Gippsland race caller Adam Olszanski knew he wanted to be a race caller in high school.

The TVN caller’s love of racing was fostered by “tagging along” to weekend race meets with his father, and a passion for performing attracted him to the niche.

“I loved the races and I was also heavily involved with drama and debating at school, so it felt like race calling was an amalgamation of those things,” Olszanski said.

After years of attending races, at the age of 15 Olszanski said he began calling races into a recorder at the back of the grand stand.

At the end of the day he would analyse the tape, and send them to race callers for feedback.

“Because there was no course you could do, I knew it all had to be self-taught,” he said.

“For years I was sending tapes to radio stations and callers and eventually it paid off.”

His first official race call came at the age of 17 at a picnic meet at Alexandria, where he was allowed to call two races that were not broadcast, heard only at the track.

Then in February 2005, his first “big break” came.

The caller of a harness meet in Ouyen fell ill and Olszanski got a call at 9.30am from radio station Sport 927 (now radio sport national) telling him to get to Essendon airport immediately.

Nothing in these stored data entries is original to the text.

(** * MatGL training utilities, transformer and graph converter

    A shallow embedding of
      - [matgl/data/transformer.py]  (class [Normalizer]),
      - [matgl/graph/converters.py]  (method [GraphConverter.get_graph]),
      - [matgl/utils/training.py]    (classes [ModelLightningModule] and
        [PotentialLightningModule], function [xavier_init]),
    with the properties stated about them.

    Numbers.  The Python code computes with IEEE floating point.  Here a
    floating-point value is either an exact rational or the not-a-number
    sentinel; rounding, overflow and the infinities are not represented.
    The statements proved with these numbers do not depend on rounding;
    the round trips of the normalizer, which do, are stated on binary64
    numbers, computed as Python does.  Python exceptions are values of the type [exn]; the
    messages of library exceptions are abridged. *)

From stdpp Require Import base numbers list strings gmap.
From Stdlib Require Import QArith Qcanon Lqa Floats Uint63.

Local Open Scope Qc_scope.

(** ** Floating-point values: a rational or not-a-number *)

Module Float.

Inductive t : Type :=
  | Fin (q : Qc)
  | NaN.

Definition of_Z (z : Z) : t := Fin (Qc_of_Z z).
Definition of_nat (n : nat) : t := of_Z (Z.of_nat n).

Definition zero : t := Fin 0.

Definition lift2 (f : Qc → Qc → Qc) (x y : t) : t :=
  match x, y with
  | Fin a, Fin b => Fin (f a b)
  | _, _ => NaN
  end.

Definition add : t → t → t := lift2 Qcplus.
Definition sub : t → t → t := lift2 Qcminus.
Definition mul : t → t → t := lift2 Qcmult.

(** Division by zero has no rational result; IEEE gives an infinity or
    not-a-number, and the value is [NaN] here. *)
Definition div (x y : t) : t :=
  match x, y with
  | Fin a, Fin b => if decide (b = 0) then NaN else Fin (a / b)
  | _, _ => NaN
  end.

Definition neg (x : t) : t :=
  match x with Fin a => Fin (- a) | NaN => NaN end.

Definition Qcabs (a : Qc) : Qc := if decide (0 ≤ a) then a else - a.
Definition Qcmin (a b : Qc) : Qc := if decide (a ≤ b) then a else b.

Definition abs (x : t) : t :=
  match x with Fin a => Fin (Qcabs a) | NaN => NaN end.

(** [torch.min(a, b)]: elementwise minimum, not-a-number if either is. *)
Definition min : t → t → t := lift2 Qcmin.

Definition isnan (x : t) : bool :=
  match x with Fin _ => false | NaN => true end.

(** Python's [x >= 0]: false on not-a-number. *)
Definition ge0 (x : t) : bool :=
  match x with Fin a => bool_decide (0 ≤ a) | NaN => false end.

(** Python's [x != 0]: true on not-a-number. *)
Definition ne0 (x : t) : bool :=
  match x with Fin a => bool_decide (a ≠ 0) | NaN => true end.

Definition finite (x : t) : Prop :=
  match x with Fin _ => True | NaN => False end.

(** Below zero, and at or above zero; not-a-number is neither. *)
Definition negative (x : t) : Prop :=
  match x with Fin a => a < 0 | NaN => False end.
Definition non_negative (x : t) : Prop :=
  match x with Fin a => 0 ≤ a | NaN => False end.

Global Instance eq_dec : EqDecision t.
Proof. solve_decision. Defined.

Global Instance negative_dec x : Decision (negative x).
Proof. destruct x; simpl; apply _. Defined.

Global Instance non_negative_dec x : Decision (non_negative x).
Proof. destruct x; simpl; apply _. Defined.

Global Instance finite_dec x : Decision (finite x).
Proof. destruct x; simpl; apply _. Defined.

Definition sum (xs : list t) : t := foldr add zero xs.

(** Mean of a tensor's entries: sum over the count, [NaN] when empty
    (as [torch.mean] of an empty tensor). *)
Definition mean (xs : list t) : t := div (sum xs) (of_nat (length xs)).

End Float.

Abbreviation float := Float.t.
Abbreviation Fin := Float.Fin.
Abbreviation NaN := Float.NaN.

(** A one-dimensional tensor of floats. *)
Abbreviation tensor1 := (list float).

(** Rational literals: [rat n d] is the float [n/d]. *)
Definition rat (n : Z) (d : positive) : float := Fin (Q2Qc (n # d)).

(** A square root on the rationals, rounded down to six decimals; the
    examples are evaluated with it. *)
Definition sqrt6 (x : Qc) : Qc :=
  Q2Qc (Z.sqrt (Qnum x * 10 ^ 12 / Zpos (Qden x)) # 1000000).

(** ** Python exceptions and fallible results *)

(** [AssertionError msg got]: the message is the f-string [msg] with the
    value [got], if any, interpolated.  [Unmodelled] is no Python
    exception: it marks a library call outside what is modelled. *)
Inductive exn : Type :=
  | AssertionError (msg : string) (got : option float)
  | ValueError (msg : string)
  | IndexError (msg : string)
  | KeyError (key : string)
  | TypeError (msg : string)
  | ZeroDivisionError
  | RuntimeError (msg : string)
  | DGLError (msg : string)
  | AxisError
  | Unmodelled (what : string).

Inductive result (A : Type) : Type :=
  | Ok (a : A)
  | Raise (e : exn).
Arguments Ok {A} a.
Arguments Raise {A} e.

Global Instance result_ret : MRet result := λ A a, Ok a.
Global Instance result_bind : MBind result := λ A B k r,
  match r with
  | Ok a => k a
  | Raise e => Raise e
  end.

Global Instance result_fmap : FMap result := λ A B f r,
  match r with
  | Ok a => Ok (f a)
  | Raise e => Raise e
  end.

Global Instance exn_eq_dec : EqDecision exn.
Proof. solve_decision. Defined.

Global Instance result_eq_dec {A} `{EqDecision A} : EqDecision (result A).
Proof. solve_decision. Defined.

Definition is_ok {A} (r : result A) : Prop :=
  match r with Ok _ => True | Raise _ => False end.

(** The value of a result that is not an exception. *)
Definition get {A} (r : result A) : is_ok r → A :=
  match r with
  | Ok a => λ _, a
  | Raise _ => λ H, match H with end
  end.

(** ** [matgl/data/transformer.py] *)

Module Transformer.

(** [class Normalizer]: the two fields set by [__init__]. *)
Record Normalizer : Type := mkNormalizer {
  mean : float;
  std : float;
}.

(** [return (data - self.mean) / self.std] *)
Definition transform (self : Normalizer) (data : float) : float :=
  Float.div (Float.sub data (mean self)) (std self).

(** [return data * self.std + self.mean] *)
Definition inverse_transform (self : Normalizer) (data : float) : float :=
  Float.add (Float.mul data (std self)) (mean self).

(** On a tensor the scalars [mean] and [std] broadcast to every entry. *)
Definition transform_tensor (self : Normalizer) (data : tensor1) : tensor1 :=
  map (transform self) data.

Definition inverse_transform_tensor (self : Normalizer) (data : tensor1)
  : tensor1 :=
  map (inverse_transform self) data.

End Transformer.

(** The normalizer on binary64 numbers, the floats of Python: the same
    two expressions, every operation rounding to nearest as the machine
    does. *)
Module Binary64.

Definition transform (mean std data : PrimFloat.float) : PrimFloat.float :=
  PrimFloat.div (PrimFloat.sub data mean) std.

Definition inverse_transform (mean std data : PrimFloat.float)
  : PrimFloat.float :=
  PrimFloat.add (PrimFloat.mul data std) mean.

(** The rational number a finite float stands for; none for an infinity
    and for not-a-number. *)
Definition value (x : PrimFloat.float) : option Qc :=
  match Prim2SF x with
  | S754_zero _ => Some 0
  | S754_finite s m e =>
      Some (Q2Qc (inject_Z (cond_Zopp s (Zpos m)) * Qpower 2 e))
  | S754_infinity _ | S754_nan => None
  end.

(** The operation [op] on the floats [a] and [b] is exact: both are
    finite and the float [op a b] stands for the rational result [qop]. *)
Definition exact (op : PrimFloat.float → PrimFloat.float → PrimFloat.float)
    (qop : Qc → Qc → Qc) (a b : PrimFloat.float) : Prop :=
  ∃ qa qb : Qc,
    value a = Some qa ∧ value b = Some qb ∧ value (op a b) = Some (qop qa qb).

(** The float of a whole number of small magnitude, and of a quarter of
    it; both conversions are exact. *)
Definition of_Z (z : Z) : PrimFloat.float :=
  if (z <? 0)%Z then PrimFloat.opp (PrimFloat.of_uint63 (Uint63.of_Z (- z)))
  else PrimFloat.of_uint63 (Uint63.of_Z z).

Definition quarter (z : Z) : PrimFloat.float := PrimFloat.div (of_Z z) 4.

(** [abs(a - b) <= tolerance], with the tolerance [2 ** -48]. *)
Definition tolerance : PrimFloat.float := 0x1p-48%float.

Definition close (a b : PrimFloat.float) : bool :=
  PrimFloat.leb (PrimFloat.abs (PrimFloat.sub a b)) tolerance.

(** The quarters from -5 to 5, by their numerators. *)
Definition grid : list Z := seqZ (-20) 41.

(** [check j k i] for every mean [j/4], every standard deviation [k/4]
    but zero and every value [i/4] of the grid. *)
Definition on_grid (check : Z → Z → Z → bool) : bool :=
  forallb (λ j,
    forallb (λ k, (k =? 0)%Z || forallb (λ i, check j k i) grid) grid) grid.


Definition reverse_trip_close (j k i : Z) : bool :=
  close (transform (quarter j) (quarter k)
           (inverse_transform (quarter j) (quarter k) (quarter i)))
        (quarter i).

End Binary64.

(** ** The tensor and metric primitives used by [matgl/utils/training.py]

    Tensors of labels and predictions are kept flattened, as lists of
    their entries: every operation the training module applies to them is
    elementwise or a reduction over all entries. *)

(** [t[i]] on a Python tuple. *)
Definition getitem {A} (t : list A) (i : nat) : result A :=
  match t !! i with
  | Some x => Ok x
  | None => Raise (IndexError "tuple index out of range")
  end.

Module Torch.

(** [a op b] on tensors: entries are paired; a one-entry tensor
    broadcasts; other sizes do not match. *)
Definition broadcast2 (f : float → float → float) (a b : tensor1)
  : result tensor1 :=
  if decide (length a = length b) then Ok (zip_with f a b)
  else match a, b with
       | [x], _ => Ok (map (f x) b)
       | _, [y] => Ok (map (λ x, f x y) a)
       | _, _ =>
           Raise (RuntimeError
             "The size of tensor a must match the size of tensor b")
       end.

Definition div : tensor1 → tensor1 → result tensor1 := broadcast2 Float.div.
Definition sub : tensor1 → tensor1 → result tensor1 := broadcast2 Float.sub.

(** [-a], [torch.abs(a)], [torch.isnan(a)], [~mask] *)
Definition neg (a : tensor1) : tensor1 := map Float.neg a.
Definition abs (a : tensor1) : tensor1 := map Float.abs a.
Definition isnan (a : tensor1) : list bool := map Float.isnan a.
Definition invert (mask : list bool) : list bool := map negb mask.

(** [a[mask]] with a boolean mask: the entries of [a] where the mask is
    true; the mask must have the shape of [a]. *)
Fixpoint select (a : tensor1) (mask : list bool) : tensor1 :=
  match a, mask with
  | x :: a', b :: mask' =>
      if b then x :: select a' mask' else select a' mask'
  | _, _ => []
  end.

Definition mask_index (a : tensor1) (mask : list bool) : result tensor1 :=
  if decide (length a = length mask) then Ok (select a mask)
  else Raise (IndexError
         "The shape of the mask does not match the shape of the indexed tensor").

(** *** Loss functions of [torch.nn.functional]

    The keyword arguments are those of [self.loss_params].  With
    [reduction="none"] a loss returns a tensor, not a scalar; the
    reductions modelled are the scalar ones. *)

Inductive reduction : Type := Mean | Sum.

Record kwargs : Type := mkKwargs {
  kw_reduction : option reduction;   (* default: "mean" *)
  kw_delta : option float;           (* accepted by [huber_loss] only *)
}.

(** [{}] *)
Definition no_kwargs : kwargs :=
  {| kw_reduction := None; kw_delta := None |}.

Definition loss_function : Type := tensor1 → tensor1 → kwargs → result float.

Definition reduce (kw : kwargs) (xs : tensor1) : float :=
  match kw_reduction kw with
  | Some Sum => Float.sum xs
  | Some Mean | None => Float.mean xs
  end.

Definition square (x : float) : float := Float.mul x x.

(** [F.mse_loss(input, target, **kw)] *)
Definition mse_loss : loss_function := λ input target kw,
  match kw_delta kw with
  | Some _ =>
      Raise (TypeError "mse_loss() got an unexpected keyword argument 'delta'")
  | None =>
      d ← sub input target;
      Ok (reduce kw (map square d))
  end.

(** [F.l1_loss(input, target, **kw)] *)
Definition l1_loss : loss_function := λ input target kw,
  match kw_delta kw with
  | Some _ =>
      Raise (TypeError "l1_loss() got an unexpected keyword argument 'delta'")
  | None =>
      d ← sub input target;
      Ok (reduce kw (map Float.abs d))
  end.

(** One entry of the Huber loss: with [z = |d|],
    [0.5 z²] if [z < delta], else [delta (z - 0.5 delta)]. *)
Definition huber (delta : Qc) (d : float) : float :=
  match d with
  | Fin x =>
      let z := Float.Qcabs x in
      if decide (z < delta) then Fin (Q2Qc (1 # 2) * z * z)
      else Fin (delta * (z - Q2Qc (1 # 2) * delta))
  | NaN => NaN
  end.

(** [F.huber_loss(input, target, **kw)], [delta] defaulting to [1.0] and
    required to be positive. *)
Definition huber_loss : loss_function := λ input target kw,
  match default (Fin 1) (kw_delta kw) with
  | Fin delta =>
      if decide (0 < delta) then
        d ← sub input target;
        Ok (reduce kw (map (huber delta) d))
      else
        Raise (RuntimeError
          "huber_loss does not support non-positive values for delta.")
  | NaN =>
      Raise (RuntimeError
        "huber_loss does not support non-positive values for delta.")
  end.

“They said get to the airport and there’ll be a steward and a plane ready to fly me to Ouyen,” he said.

“That was my first real opportunity because I called all the races and it was also broadcast.”

After that Olszanski’s career took off and in November, after thousands of hours of practice and managing a pizza shop, he was hired as a permanent race caller by TVN.

What The Express really wanted to know was how race callers memorise the names of dozens of horses each race day.

“The more you do it, the easier it gets,” he said.

“There is a trick to it though – it’s all about colour association.

“When the horses parade about 15 minutes before the race, that’s when I make the name and colour associations.”

Another skill Olszanski said was essential was the ability to wipe the previous race out of one’s mind quickly.

Olszanski currently calls most races in Gippsland, which he said helped because he tended to see the same horses going around.

However, he said it became “quite difficult” at meetings with a lot of new horses or calling in a region he was unfamiliar with.

At 28, Olszanski is well on his way to achieving his dream of being the main race caller in a metropolitan area.

“I’d also like to call overseas,” he said. “Everyone asks about the Melbourne Cup, but for me it’s not about calling a specific race so if it didn’t happen, I wouldn’t mind too much,” he said.